**The input**
====
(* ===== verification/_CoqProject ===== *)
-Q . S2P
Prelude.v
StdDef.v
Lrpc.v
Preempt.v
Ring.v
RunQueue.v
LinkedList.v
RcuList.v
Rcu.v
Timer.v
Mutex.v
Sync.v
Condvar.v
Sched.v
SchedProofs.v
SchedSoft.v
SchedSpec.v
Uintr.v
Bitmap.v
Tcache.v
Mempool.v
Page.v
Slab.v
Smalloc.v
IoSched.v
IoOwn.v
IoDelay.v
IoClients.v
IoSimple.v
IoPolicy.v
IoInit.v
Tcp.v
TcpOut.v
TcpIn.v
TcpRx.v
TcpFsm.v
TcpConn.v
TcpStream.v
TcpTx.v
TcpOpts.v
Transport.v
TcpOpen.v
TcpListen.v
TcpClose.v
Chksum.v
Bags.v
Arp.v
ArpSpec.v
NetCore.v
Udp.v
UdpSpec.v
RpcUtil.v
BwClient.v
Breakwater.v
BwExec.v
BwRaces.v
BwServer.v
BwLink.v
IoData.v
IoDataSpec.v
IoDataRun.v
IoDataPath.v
====
**Activity**
After reading the data above, return it verbatim in full.

**Completed exercise**
(* ===== verification/_CoqProject ===== *)
-Q . S2P
Prelude.v
StdDef.v
Lrpc.v
Preempt.v
Ring.v
RunQueue.v
LinkedList.v
RcuList.v
Rcu.v
Timer.v
Mutex.v
Sync.v
Condvar.v
Sched.v
SchedProofs.v
SchedSoft.v
SchedSpec.v
Uintr.v
Bitmap.v
Tcache.v
Mempool.v
Page.v
Slab.v
Smalloc.v
IoSched.v
IoOwn.v
IoDelay.v
IoClients.v
IoSimple.v
IoPolicy.v
IoInit.v
Tcp.v
TcpOut.v
TcpIn.v
TcpRx.v
TcpFsm.v
TcpConn.v
TcpStream.v
TcpTx.v
TcpOpts.v
Transport.v
TcpOpen.v
TcpListen.v
TcpClose.v
Chksum.v
Bags.v
Arp.v
ArpSpec.v
NetCore.v
Udp.v
UdpSpec.v
RpcUtil.v
BwClient.v
Breakwater.v
BwExec.v
BwRaces.v
BwServer.v
BwLink.v
IoData.v
IoDataSpec.v
IoDataRun.v
IoDataPath.v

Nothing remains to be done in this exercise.